When recording a trace, trace-cmd will fork off a process for each CPU on the system. Each of these processes will open the file in debugfs that represents the CPU the process is dedicated to record from. The process recording CPU0 will open /sys/kernel/debug/tracing/per_cpu/cpu0/trace_pipe_raw, the process recording CPU1 will open a similar file in the cpu1 directory, and so on. The trace_pipe_raw file is a mapping directly to the Ftrace internal buffer for each CPU. Each of these CPU processes will read these files using splice to record into a temporary file during the trace. At the end of the record, the main process will concatenate the temporary files into a single trace.dat file.

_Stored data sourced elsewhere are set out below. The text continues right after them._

(* ===== verification/Hoare.v ===== *)
(** * Sequential reasoning

    Triples for a program that runs alone, under arbitrary failures of the
    connection: the postcondition of a value that is returned, and the
    condition that holds when an exception leaves the program. Where [safe] of
    Proc.v speaks of every interleaving, a triple may carry facts about the
    database from one statement to the next. *)

From S2P Require Import Prelude JsValue Database Proc.

Open Scope js_scope.

Section triples.
Context {W : World}.

(** The exceptional condition [E] need not mention the step. *)
Definition triple {A} (P : nat → DB → Prop) (p : proc A) (Q : A → nat → DB → Prop)
    (E : DB → Prop) : Prop :=
  ∀ s, P (st_step s) (st_db s) →
  match run p s with
  | (inr a, s') => Q a (st_step s') (st_db s')
  | (inl _, s') => E (st_db s')
  end.

Lemma triple_conseq {A} (P P' : nat → DB → Prop) (p : proc A) (Q Q' : A → nat → DB → Prop)
    (E E' : DB → Prop) :
  triple P' p Q' E' → (∀ n db, P n db → P' n db) →
  (∀ a n db, Q' a n db → Q a n db) → (∀ db, E' db → E db) → triple P p Q E.
Proof.
  intros H HP HQ HE s Hs. specialize (H s (HP _ _ Hs)).
  destruct (run p s) as [[e|a] s']; eauto.
Qed.

Lemma triple_bind {A B} P (p : proc A) Q E (k : A → proc B) R :
  triple P p Q E → (∀ a, triple (Q a) (k a) R E) → triple P (bind p k) R E.
Proof.
  intros Hp Hk s Hs. rewrite run_bind. specialize (Hp s Hs).
  destruct (run p s) as [[e|a] s']; [done|]. by apply Hk.
Qed.

Lemma triple_ret {A} (P : nat → DB → Prop) (a : A) Q (E : DB → Prop) :
  (∀ n db, P n db → Q a n db) → triple P (ret a) Q E.
Proof. intros H s Hs. simpl. eauto. Qed.

Lemma triple_lift {A} (P : nat → DB → Prop) (r : thrown + A) (E : DB → Prop) :
  (∀ n db, P n db → E db) → triple P (lift r) (fun a n db => r = inr a ∧ P n db) E.
Proof. intros H s Hs. simpl. destruct r; eauto. Qed.

(** A statement: it may fail before or after it took effect. *)
Lemma triple_sql {X} (P : nat → DB → Prop) (q : query X) Q (E : DB → Prop) :
  (∀ n db, P n db → E db) →
  (∀ n db x db', P n db → q n db = inr (x, db') → Q x (S n) db' ∧ E db') →
  triple P (sql q) Q E.
Proof.
  intros HE Hq s Hs. rewrite run_sql. unfold exec_query.
  specialize (HE _ _ Hs). specialize (Hq (st_step s) (st_db s)).
  destruct (q (st_step s) (st_db s)) as [e|[x db']]; destruct (fault_at _) as [[[] e']|]; simpl;
    try done; by destruct (Hq x db').
Qed.

Lemma triple_sync {X} (P : nat → DB → Prop) (f : nat → modvars → X * modvars) Q (E : DB → Prop) :
  (∀ n v db, P n db → Q (f n v).1 (S n) db) → triple P (sync f) Q E.
Proof.
  intros H s Hs. unfold sync. simpl. specialize (H _ (st_vars s) _ Hs). by destruct (f _ _).
Qed.

(** A loop with an invariant on the elements that are left. *)
Lemma triple_for_each {A B} (f : B → A → proc B) (I : B → list A → nat → DB → Prop) E l b :
  (∀ b a l, triple (I b (a :: l)) (f b a) (fun b' => I b' l) E) →
  triple (I b l) (for_each f l b) (fun b' => I b' []) E.
Proof.
  intros Hf. revert b. induction l as [|a l IH]; intros b; simpl; [by apply triple_ret|].
  eapply triple_bind; [apply Hf|]. intros b'. apply IH.
Qed.

(** A program that keeps a condition at every step keeps it in the end. *)
Lemma triple_safe {A} (I : DB → Prop) (Q : A → Prop) (p : proc A) :
  safe I Q p → triple (fun _ => I) p (fun a _ db => Q a ∧ I db) I.
Proof.
  intros Hp. induction Hp as [A Q r Hr|A Q X q P k Hq Hk1 IH1 Hk2 IH2|A Q X f k Hk IH
                             |A Q ms k Hk IH|A Q b k Hb IHb Hk IH]; intros s HI; simpl.
  - by destruct r.
  - destruct (exec_query_inv I q P (st_step s) (st_db s)) as [HI' HP]; [eauto|done|].
    destruct (exec_query q (st_step s) (st_db s)) as [[e|x] db']; simpl in *.
    + by apply (IH1 e (MkStore _ _ _ _)).
    + by apply (IH2 x (HP _ eq_refl) (MkStore _ _ _ _)).
  - destruct (f _ _) as [x v']. by apply (IH x (MkStore _ _ _ _)).
  - by apply (IH (MkStore _ _ _ _)).
  - by apply (IH (MkStore _ _ _ _)).
Qed.

(** What the result of a program is known to satisfy. *)
Lemma safe_result {A} (I : DB → Prop) (Q : A → Prop) (p : proc A) s a s' :
  safe I Q p → I (st_db s) → run p s = (inr a, s') → Q a.
Proof. intros Hp HI Hr. pose proof (triple_safe I Q p Hp s HI) as H. rewrite Hr in H. apply H. Qed.

End triples.
(* ===== verification/Auth.v ===== *)
(** * Sessions and configuration ([dashboard/src/server/auth.ts], [db.ts])

    JWT issue and verification over the [jose] library, which is a parameter
    with its documented behaviour, and the environment lookups. *)

From S2P Require Import Prelude JsValue JsJson Database Proc Http.

Open Scope js_scope.
Local Open Scope Z_scope.

(** The [jose] library: [jwt_sign secret claims iat exp] is the compact token
    with the given string claims and registered times; [jwt_verify secret now
    token] is the claims set of a token whose signature and expiry check out,
    or the error it throws. Times are in seconds. *)
Class Jose := {
  jwt_sign : string → list (string * string) → Z → Z → string;
  jwt_verify : string → Z → string → thrown + list (string * jsval);
}.

Definition string_members (l : list (string * string)) : list (string * jsval) :=
  prod_map id JStr <$> l.

Class JoseOk (J : Jose) : Prop := {
  jwt_verify_sign : ∀ secret claims iat exp now,
    now < exp →
    ∃ w, jwt_verify secret now (jwt_sign secret claims iat exp) = inr w ∧
         ∀ k, k ≠ "iat" → k ≠ "exp" → obj_get w k = obj_get (string_members claims) k;
  jwt_verify_expired : ∀ secret claims iat exp now,
    exp ≤ now → ∃ e, jwt_verify secret now (jwt_sign secret claims iat exp) = inl e;
  jwt_sign_compact : ∀ secret claims iat exp, jwt_sign secret claims iat exp ≠ "";
}.

Record Claims := MkClaims {
  c_user_id : string; c_org_id : string; c_email : string; c_role : string }.

Section auth.
Context {W : World} {J : Jose}.

(** [process.env.X || d]: an empty variable counts as unset. *)
Definition env_or (k : string) (d : option string) : option string :=
  match process_env k with
  | Some "" | None => d
  | Some s => Some s
  end.

(** [getUrl] of db.ts. *)
Definition getUrl : thrown + string :=
  match env_or "DATABASE_URL" (env_or "POSTGRES_URL" None) with
  | Some url => inr url
  | None => inl (JsError "DATABASE_URL is not configured. Add Vercel Postgres (Neon) to the project.")
  end.

(** [getSql]: it only fails when the connection string is missing. *)
Definition getSql : proc unit := lift (try! _ := getUrl in inr tt).

Definition secret : string :=
  default "" (env_or "JWT_SECRET" (Some "vercel-demo-secret-change-me")).

Definition claims_members (c : Claims) : list (string * string) :=
  [("user_id", c_user_id c); ("org_id", c_org_id c);
   ("email", c_email c); ("role", c_role c)].

(** Seconds of [Date.now()], as [jose] rounds them. *)
Definition epoch (n : nat) : Z := js_now n `div` 1000.

Definition signToken (c : Claims) : proc string :=
  sync (fun n v =>
    (jwt_sign secret (claims_members c) (epoch n) (epoch n + 86400), v)).

Definition verify_at (n : nat) (token : string) : option Claims :=
  match jwt_verify secret (epoch n) token with
  | inr payload =>
      Some (MkClaims (js_to_string (obj_get payload "user_id"))
                     (js_to_string (obj_get payload "org_id"))
                     (js_to_string (obj_get payload "email"))
                     (js_to_string (obj_get payload "role")))
  | inl _ => None
  end.

Definition verifyToken (token : string) : proc (option Claims) :=
  sync (fun n v => (verify_at n token, v)).

Definition demoAuthEnabled : bool :=
  match process_env "DEMO_AUTH" with
  | Some s => bool_decide (s ≠ "false")
  | None => true
  end.

(** [bearerClaims]: both branches return [null]. *)
Definition bearerClaims (req : Request) : option Claims :=
  match req_authorization req with
  | Some auth => if negb (startsWith auth "Bearer ") then None else None
  | None => None
  end.

Definition claimsFromRequest (req : Request) : proc (option Claims) :=
  match req_authorization req with
  | Some auth =>
      if startsWith auth "Bearer " then verifyToken (slice_from auth 7) else ret None
  | None => ret None
  end.

(** ** Properties *)

Lemma getSql_url db : (∃ url, getUrl = inr url) → run getSql db = (inr tt, db).
Proof. intros [url H]. unfold getSql. by rewrite H. Qed.

Lemma bearer_prefix (t : string) :
  startsWith ("Bearer " +:+ t) "Bearer " = true ∧ slice_from ("Bearer " +:+ t) 7 = t.
Proof.
  unfold startsWith, slice_from, to_chars, of_chars.
  split; [|by cbn; apply String.string_of_list_ascii_of_string]. cbn. by destruct t.
Qed.

Lemma verify_sign_claims `{!JoseOk J} c n m :
  epoch m < epoch n + 86400 →
  verify_at m (jwt_sign secret (claims_members c) (epoch n) (epoch n + 86400)) = Some c.
Proof.
  intros Hlt. unfold verify_at.
  destruct (jwt_verify_sign secret (claims_members c) (epoch n) _ _ Hlt) as (w & -> & Hw).
  rewrite !Hw by done. by destruct c.
Qed.

End auth.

There's no need to manually mount the debugfs filesystem before using the tool as trace-cmd will look to see if and where it is mounted. If debugfs is not mounted, it will automatically mount it at /sys/kernel/debug.

Recording a trace

As noted above, trace-cmd forks off a process for each CPU dedicated to record from that CPU but, in order to prevent scheduling interference, the threads are not pinned to a CPU. Pinning the threads to the CPU being traced may result in better cache usage, so a future version of trace-cmd may add an option to do that. The Ftrace ring buffers are allocated one per CPU, and each thread will read from a particular CPU's ring buffer. It is important to mention this because these threads can show up in the trace.

A common request is to have trace-cmd ignore events that are caused by trace-cmd itself. But it is not wise to ignore these events because they show where the tracer may have made an impact on what it is tracing. These events can be filtered out after the trace, but they are good to keep around in the trace.dat file in case some delay was caused by the trace itself, and the events may show that.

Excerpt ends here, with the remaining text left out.